وَحَدَّثَنِي مُحَمَّدُ بْنُ حَاتِمٍ، حَدَّثَنَا بَهْزٌ، حَدَّثَنَا وُهَيْبٌ، حَدَّثَنَا عَبْدُ اللَّهِ بْنُ طَاوُسٍ، عَنْ أَبِيهِ، عَنِ ابْنِ عَبَّاسٍ، - رضى الله عنهما - قَالَ كَانُوا يَرَوْنَ أَنَّ الْعُمْرَةَ فِي أَشْهُرِ الْحَجِّ مِنْ أَفْجَرِ الْفُجُورِ فِي الأَرْضِ وَيَجْعَلُونَ الْمُحَرَّمَ صَفَرً وَيَقُولُونَ إِذَا بَرَأَ الدَّبَرْ وَعَفَا الأَثَرْ وَانْسَلَخَ صَفَرْ حَلَّتِ الْعُمْرَةُ لِمَنِ اعْتَمَرْ . فَقَدِمَ النَّبِيُّ صلى الله عليه وسلم وَأَصْحَابُهُ صَبِيحَةَ رَابِعَةٍ مُهِلِّينَ بِالْحَجِّ فَأَمَرَهُمْ أَنْ يَجْعَلُوهَا عُمْرَةً فَتَعَاظَمَ ذَلِكَ عِنْدَهُمْ فَقَالُوا يَا رَسُولَ اللَّهِ أَىُّ الْحِلِّ قَالَ " الْحِلُّ كُلُّهُ " .
Traduction
Ibn Abbas (qu’Allah soit satisfait d’eux) a rapporté qu’ils (les Arabes de l’époque préislamique) considéraient la Umra pendant les mois du Hajj comme le plus grand des péchés sur la terre.

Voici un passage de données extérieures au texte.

(** ** Box.update and its error *)

(** C10: [update] raises its [ValueError] exactly when [t < 0], and then
    leaves the box as it was; otherwise, on a box with a recorded event
    time (every constructed box has one), it succeeds, sets position,
    velocity and momentum, appends one entry to each history, and the
    event time appended is [t] plus the last recorded one. *)
Theorem update_raises_iff_negative_time (self : Box.t) (v x t : Q) :
  (fst (Box.update v x t self) = Raise ValueError_time <-> t < 0) /\
  (t < 0 -> Box.update v x t self = (Raise ValueError_time, self)) /\
  (~ t < 0 -> Box.times self <> [] ->
   exists self',
     Box.update v x t self = (Ok tt, self') /\
     Box.x self' = x /\ Box.v self' = v /\ Box.p self' = Box.m self * v /\
     Box.m self' = Box.m self /\ Box.l self' = Box.l self /\
     Box.x_hist self' = Box.x_hist self ++ [x] /\
     Box.v_hist self' = Box.v_hist self ++ [v] /\
     Box.p_hist self' = Box.p_hist self ++ [Box.m self * v] /\
     Box.times self' = Box.times self ++ [t + last (Box.times self) 0]).
Proof.
  split; [split | split].
  - intros H. destruct (Qlt_le_dec t 0) as [Ht | Ht]; [assumption |].
    destruct (Box.update v x t self) as [[u | e] self'] eqn:E; [discriminate |].
    apply update_Raise_inv in E as [(? & _) | (_ & -> & _)];
      [assumption | discriminate].
  - intros H. now rewrite update_negative.
  - apply update_negative.
  - intros Ht Hne. exists (updated self v x t).
    split; [apply update_nonnegative; [lra | assumption] |].
    repeat split; reflexivity.
Qed.
(** X10: where [PARENB] and [PARODD] share no bit: no parity (1) leaves
    [PARENB] clear; odd parity (2) sets [PARENB] and [PARODD]; even
    parity (3) sets [PARENB] and leaves [PARODD] clear; odd and even
    parity enable the parity check of the input, [INPCK]. *)
Theorem parity_is_encoded_in_PARENB_PARODD (c : termios) :
  Z.land PARENB PARODD = 0 ->
  no_bits (c_cflag (set_parity 1 c)) PARENB = true
  /\ has_bits (c_cflag (set_parity 2 c)) (Z.lor PARENB PARODD) = true
  /\ has_bits (c_iflag (set_parity 2 c)) INPCK = true
  /\ has_bits (c_cflag (set_parity 3 c)) PARENB = true
  /\ no_bits (c_cflag (set_parity 3 c)) PARODD = true
  /\ has_bits (c_iflag (set_parity 3 c)) INPCK = true.
Proof.
  intros Hd. repeat split.
  - apply bic_no_bits.
  - apply bis_has_bits.
  - apply bis_has_bits.
  - cbn. unfold has_bits. rewrite land_bic_disjoint by by rewrite Z.land_comm.
    apply bis_has_bits.
  - apply bic_no_bits.
  - apply bis_has_bits.
Qed.

(** X11: mark (4) and space (5) parity need the stick-parity bit of the
    platform, [CMSPAR] or [PAREXT]. Where the header defines neither, as
    on mac OS, the two requests leave [PARENB] clear, so that no parity
    is generated at all, and yet enable the parity check of the input
    and let the call go on. *)
Theorem mark_and_space_parity_without_stick_bit (c : termios) :
  CMSPAR = None -> PAREXT = None ->
  no_bits (c_cflag (set_parity 4 c)) PARENB = true
  /\ no_bits (c_cflag (set_parity 5 c)) PARENB = true
  /\ has_bits (c_iflag (set_parity 4 c)) INPCK = true
  /\ has_bits (c_iflag (set_parity 5 c)) INPCK = true.
Proof.
  intros H1 H2. unfold set_parity, stick_bit. rewrite H1, H2.
  cbn [Z.eqb Pos.eqb]. cbn.
  assert (Hclr : forall x, Z.land (bic x (Z.lor (Z.lor PARENB PARODD) 0)) PARENB = 0).
  { intros x. apply land_bic_part. bitwise n Hn.
    by destruct (Z.testbit PARENB n), (Z.testbit PARODD n). }
  repeat split.
  - unfold no_bits. by rewrite Hclr.
  - unfold no_bits.
    replace (Z.land (bic (bic (c_cflag c) (Z.lor (Z.lor PARENB PARODD) 0)) PARODD) PARENB)
      with 0; [done|].
    symmetry. unfold bic. bitwise n Hn.
    by destruct (Z.testbit (c_cflag c) n), (Z.testbit PARENB n),
      (Z.testbit PARODD n).
  - apply bis_has_bits.
  - apply bis_has_bits.
Qed.

(** X12: with the stick-parity bit [m] of the platform, mark parity (4) sets
    [PARENB], [PARODD] and [m]; space parity (5) sets [PARENB] and [m]
    and, where [PARODD] shares no bit with them, leaves [PARODD]
    clear. *)
Theorem mark_and_space_parity_with_stick_bit (m : Z) (c : termios) :
  stick_bit = m -> (CMSPAR = Some m \/ PAREXT = Some m) ->
  Z.land (Z.lor PARENB m) PARODD = 0 ->
  has_bits (c_cflag (set_parity 4 c)) (Z.lor (Z.lor PARENB PARODD) m) = true
  /\ has_bits (c_cflag (set_parity 5 c)) (Z.lor PARENB m) = true
  /\ no_bits (c_cflag (set_parity 5 c)) PARODD = true.
Proof.
  intros Hs Hdef Hd. unfold set_parity. rewrite Hs.
  assert (Hor : forall (x y : termios),
            match CMSPAR, PAREXT with None, None => x | _, _ => y end = y).
  { intros x y. destruct Hdef as [-> | ->]; [done|]. by destruct CMSPAR. }
  cbn [Z.eqb Pos.eqb]. rewrite !Hor. repeat split.
  - apply bis_has_bits.
  - cbn. unfold has_bits.
    rewrite land_bic_disjoint by by rewrite Z.land_comm.
    apply bis_has_bits.
  - apply bic_no_bits.
Qed.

Ils intercalèrent donc le mois de Muharram pour Safar et dirent
Lorsque le dos de leurs chameaux serait en bon état et que les traces (si les pèlerins) seraient effacées (des chemins) et que le mois de Safar serait terminé, alors la Umra serait permise pour celui qui veut l’accomplir. Lorsque le Messager d’Allah (ﷺ) et ses compagnons sont venus en état de Ihram pour accomplir le Hajj le quatrième (de Dhu’l-Hijja), il (le Messager d’Allah) leur a ordonné de changer leur état de Ihram (du Hajj) à celui de 'Umra. C’était quelque chose d’inconcevable pour eux. Alors ils dirent : « Messager d’Allah, est-ce une liberté totale (de l’obligation) d’Ihram ? » Là-dessus, il dit : « C’est une liberté totale (de Ihram).